A number of years ago I made a study on how universities recruit students to computer and machine engineering, what messages they send out to potential students. Is there a reason why those messages are not so attractive to women? I also did a comparison with a programme that really recruits women: nursing.
The findings were that the engineering programmes tried an “add-women-and-stir”, approach, but the result was largely “add women” without really doing any “stir”. I.e. there were pictures of women who told how good the programme was, but generally the descriptions were quite different from the way nursing programmes marketed themselves. Bachelor engineering programmes often downplayed the academic content of the programme and stressed the connections to working life – in contrast to nursing, which gave a more detailed explanation of what the studies themselves actually entailed. It seemed obvious that the two different programmes targeted two different groups: young men who were not that interested or excellent at school and young women who were academic achievers. While both programmes often told about the importance of learning to communicate, the meaning of the word was quite different: for engineers it would be about putting forward one’s ideas, while for the nurses it was about collaborating with colleagues and educating patients. What I found striking was the frequent appearance of the word “responsibility” when the nursing profession was described and its almost total absence when engineering was described etc.
Just out of curiosity I’ve made some unscientific follow-ups over the years, just to see if things have changed. Largely they haven’t. Just look at the images: whose hands are displayed, who is active? A heading in one university’s webpage, beside a smiling young woman tells that ‘Josefin has always wanted to become an engineer’, while the next image, recounting a lecture by a visiting (male) star is titled ‘The nerd is the winner’.

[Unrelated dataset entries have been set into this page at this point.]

(* ===== verification/Recorder.v ===== *)
(** * Recording a dispatch DAG ([ir.rs]: [KernelLaunch]; [recorder.rs])

    The recorder is a builder: resources and dispatches are appended, and
    dependencies are edges of an ordered set.  [depends_on] refuses an edge that
    would close a cycle, by a depth-first search that is modelled with fuel. *)

From S2P Require Import Prelude BTree Ir Identity.

(** ** Kernel launches *)

(** [NonZeroU32] and [NonZeroUsize] are [positive]s. *)
Record KernelLaunch := mkLaunch {
  launch_kernel : rstr;
  launch_grid : Dim3;
  launch_block : Dim3;
  launch_dynamic_shared_bytes : Z;
  launch_arguments : list KernelArg;
  launch_kernarg_abi : option KernargAbi;
  launch_artifact_identity : option KernelArtifactIdentity;
  launch_estimated_work : positive
}.

#[export] Instance KernelLaunch_eq_dec : EqDecision KernelLaunch.
Proof. solve_decision. Defined.

Definition launch_new (kernel : rstr) (grid block : Dim3) : result RecordError KernelLaunch :=
  if is_empty (trim kernel) then Err EmptyKernelKey
  else Ok (mkLaunch kernel grid block 0 [] None None 1).

Definition with_dynamic_shared_bytes (l : KernelLaunch) (bytes : Z) : KernelLaunch :=
  mkLaunch (launch_kernel l) (launch_grid l) (launch_block l) bytes (launch_arguments l)
    (launch_kernarg_abi l) (launch_artifact_identity l) (launch_estimated_work l).
Definition with_arguments (l : KernelLaunch) (arguments : list KernelArg) : KernelLaunch :=
  mkLaunch (launch_kernel l) (launch_grid l) (launch_block l) (launch_dynamic_shared_bytes l)
    (launch_arguments l ++ arguments) (launch_kernarg_abi l) (launch_artifact_identity l)
    (launch_estimated_work l).
Definition with_kernarg_abi (l : KernelLaunch) (abi : KernargAbi) : KernelLaunch :=
  mkLaunch (launch_kernel l) (launch_grid l) (launch_block l) (launch_dynamic_shared_bytes l)
    (launch_arguments l) (Some abi) (launch_artifact_identity l) (launch_estimated_work l).
Definition with_artifact_identity (l : KernelLaunch) (i : KernelArtifactIdentity) : KernelLaunch :=
  mkLaunch (launch_kernel l) (launch_grid l) (launch_block l) (launch_dynamic_shared_bytes l)
    (launch_arguments l) (launch_kernarg_abi l) (Some i) (launch_estimated_work l).
Definition with_estimated_work (l : KernelLaunch) (work : positive) : KernelLaunch :=
  mkLaunch (launch_kernel l) (launch_grid l) (launch_block l) (launch_dynamic_shared_bytes l)
    (launch_arguments l) (launch_kernarg_abi l) (launch_artifact_identity l) work.

(** ** The recorder *)

Record Resource := mkResource { resource_label : rstr; resource_size : Z }.
Record Node := mkNode { node_id : NodeId; node_launch : KernelLaunch; node_accesses : list Access }.

(** Edges are [(prerequisite, dependent)], in [BTreeSet] order. *)
Record Recorder := mkRecorder {
  rec_owner : Z;
  rec_resources : list Resource;
  rec_nodes : list Node;
  rec_edges : list (NodeId * NodeId)
}.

But there have been changes, too. There are notably more women in the images. However, the ‘add-women-and-don’t-stir’ is still the main approach, as the texts have not changed to the same extent. Most changes seem to have happened in descriptions of the working life after graduation: public sector and maintenance, work tasks that several graduates from these programmes will have, are lifted up as realistic and positive alternatives, instead of leaving them out in favour of the more flashy development and project leadership tasks in computer companies. However, it is still very seldom that I come across ‘responsibility’.

Of course, these educational programmes are male dominated and it would not be fair to make believe that they are not. The male domination cannot be changed by changing the marketing. Rather, if the programmes are to recruit more women and not only those who have ‘always wanted to become engineers’, it might be a good thing to reflect on what it is, not in the marketing of nursing, but in the programme itself, and the working life that follows, that attracts women, and set about making more profound changes. After all, descriptions of nursing programmes were attractive to both male and female upper secondary students – as long as they did not know it was the female coded nursing profession they were reading about.